Hyper Distill Audience Intelligence
Community-rooted craft beer loyalists who pair local pride, outdoor leisure, and thoughtful taste with a social, experience-first Midwestern lifestyle.
They treat craft beer as a local ritual - the kind of person who reads DSM Magazine, follows Iowa Public Radio, and turns a Peace Tree stop into the start of the weekend.
Ranked by audience overlap - what makes this audience distinctive
Peace Tree Brewing Company’s audience reads like a distinctly Iowa blend of localist loyalty and cultivated taste - the kind of drinker who follows Lion Bridge Brewing Company, Exile Brewing Co., and Big Grove Brewery not just for beer, but as part of a broader regional lifestyle shaped by DSM Magazine, Iowa Public Radio, and Des Moines Girl. The connective tissue between these seemingly random interests is a preference for community-rich experiences that feel informed but unpretentious: Brewed In Iowa Podcast, Sofar Sounds Des Moines, Em Sauter, and Charlie Berens point to people who want flavor, humor, and culture with a strong sense of place. What is especially revealing is how craft beer fandom sits comfortably beside sober curious habits, camping, baking, and home cooking - signaling consumers who are not chasing excess, but choosing brands and taproom experiences that fit a thoughtful, social, experience-first version of Midwestern adulthood.
This is based on 732 total affinities - including:
The defining characteristic of these users is how they simultaneously embrace old-school, place-bound beer culture - Lion Bridge Brewing Company, Exile Brewing Co., Confluence Brewing Company, Iowa Public Radio, Des Moines Register, camping, hiking, and suburban-rural community rituals - while leaning into a distinctly modern ethos of self-optimization and selective restraint through sober curious habits, mindful drinking, sustainability, biohacking, and creator-driven food culture. They love the taproom, the trail, and the local paper, but they also drink like editors of their own lives - chasing craft not for excess, but for intention, identity, and the right to have one great pint without surrendering control.

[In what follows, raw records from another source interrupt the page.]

Definition ns_record (h : RR_Header) (rec : value) : res (option Record_) :=
  ns ← match rec with
       | VStr s => Ret s
       | VStrs recl => ns ← index recl 0; _ ← index recl 1; Ret ns
       | _ => Panic "Unrecognized NS format/syntax"
       end;
  Ret (Some (mkRecord (mkRR h (RD_NS (Fqdn ns))) 0 None (record_test rec))).

(** TXT and SPF, which differ in the key and the type; an empty text is
    skipped, which leaves the nil of the fresh slice in its place. *)
Definition text_record (mk : list string → RData) (key : string) (h : RR_Header) (rec : value) :
    res (option Record_) :=
  '(txt, weight) ←
    match rec with
    | VStr s => Ret (s, 0)
    | VObj r =>
        weight ← opt_weight r "weight";
        txt ← match obj_get r key with Some t => as_string t | None => Ret "" end;
        Ret (txt, weight)
    | _ => Ret ("", 0)
    end;
  if 0 <? slen txt then Ret (Some (mkRecord (mkRR h (mk [txt])) weight None (record_test rec)))
  else Ret None.

(** The body of the loop over the records of one type: the record, or [None]
    where the loop continues without storing one. *)
Definition make_record (zone : Zone) (label : Label) (dk : string) (dnsType : Z) (rec : value) :
    res (option Record_) :=
  let h := header zone label dnsType in
  if (dnsType =? TypeA) || (dnsType =? TypeAAAA) || (dnsType =? TypePTR)
  then address_record h dnsType dk rec
  else if dnsType =? TypeMX then mx_record h rec
  else if dnsType =? TypeSRV then srv_record (z_Origin zone) h rec
  else if dnsType =? TypeCNAME then cname_record (z_Origin zone) h rec
  else if dnsType =? TypeMF then mf_record h rec
  else if dnsType =? TypeNS then ns_record h rec
  else if dnsType =? TypeTXT then text_record RD_TXT "txt" h rec
  else if dnsType =? TypeSPF then text_record RD_SPF "spf" h rec
  else Panic "Don't know how to handle this type".

(** The list of records in the forms the file may give it: an object (the
    legacy NS syntax), a string, an array. *)
Definition record_list (rdata : value) : res (list value) :=
  match rdata with
  | VObj l =>
      mapM_res (λ e,
        v ← match e.2 with VNil => Ret "" | v => as_string v end;
        Ret (VStrs [e.1; v])) l
  | VStr s => Ret [VStr s]
  | v => as_arr v
  end.
(* ===== verification/QueryLog.v ===== *)
(** * querylog/querylog.go: the entries of the query log

    The server hands an entry to the logger for every query; the log
    statistics tool reads the entries back.  The encoding of [encoding/json]
    is a parameter. *)

From S2P Require Import Prelude GoStrings.
Local Open Scope Z_scope.

Record Entry := mkEntryLog {
  qle_Time : Z;
  qle_Origin : string;
  qle_Name : string;
  qle_Qtype : Z;
  qle_Rcode : Z;
  qle_Answers : Z;
  qle_Targets : list string;
  qle_LabelName : string;
  qle_RemoteAddr : string;
  qle_ClientAddr : string;
  qle_HasECS : bool
}.

Section logger.
(** [json.Marshal], and what the rotated file has been given so far; [None] is
    a write that fails. *)
Context (Marshal : Entry → option string).

Definition FileLogger_Write (can_append : bool) (file : string) (e : Entry) :
    string * option string :=
  match Marshal e with
  | None => (file, Some "json: cannot marshal")
  | Some js =>
      if can_append then (file +:+ js +:+ String "010" "", None)
      else (file, Some "write failed")
  end.
End logger.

Estimated demographics - inferred using mixture of experts on media affinities
The distinct micro-tribes driving this brand
Conventional wisdom suggests these consumers care primarily about the obvious, however what actually binds them is not beer tribalism but a distinctly Iowa ritual of cultured localism - they move fluidly between Lion Bridge Brewing Company, Exile Brewing Co., Confluence Brewing Company, DSM Magazine, Iowa Public Radio, Sofar Sounds Des Moines, and even Barley's Angels Des Moines as part of one shared identity rooted in place, taste, and community participation. The surprise is that this suburban-rural, female-skewing midlife audience pairs Craft Beer / Brew Culture with Sober Curious / Mindful Drinking, Camping / Backpacking, Hiking, sustainability, baking, and home cooking, which means they are not chasing novelty or macho beer cred - they are curating a thoughtful, socially connected lifestyle where the brewery is simply the clubhouse.
Showing 10 of 732 affinities - unlock the full breakdown
Non-obvious, high-leverage moves for this audience
Build an Iowa beer trail passport with Lion Bridge Brewing Company, Big Grove Brewery, Lua Brewing, Barn Town Brewing, and Sacrilegious Ciderworks, then distribute it through Liberty View Wine and Spirits, 1717 Taproom And Brewery, and Iowa Craft Beer channels as a cross-town discovery mechanic rather than a competitive shelf fight.
This audience behaves less like single-brand loyalists and more like stewards of the Iowa craft scene, following local brewery ecosystems, beer media, and destination-oriented drinking rituals that reward participation and regional pride.
Sponsor a recurring 'Sober Curious Supper Club' with DSM Magazine, Des Moines Girl, and Iowa Public Radio featuring Peace Tree pairings alongside low-ABV or no-ABV options, elevated home-cooking or pastry collaborators like Christina Tosi-inspired talent, and ticketed taproom nights that feel more like cultural programming than beer promotion.
The signal here is not just brew fandom but a mature lifestyle mix of mindful drinking, foodie identity, suburban social planning, and culture-forward local media consumption, making a hospitality-first format more resonant than standard tasting events.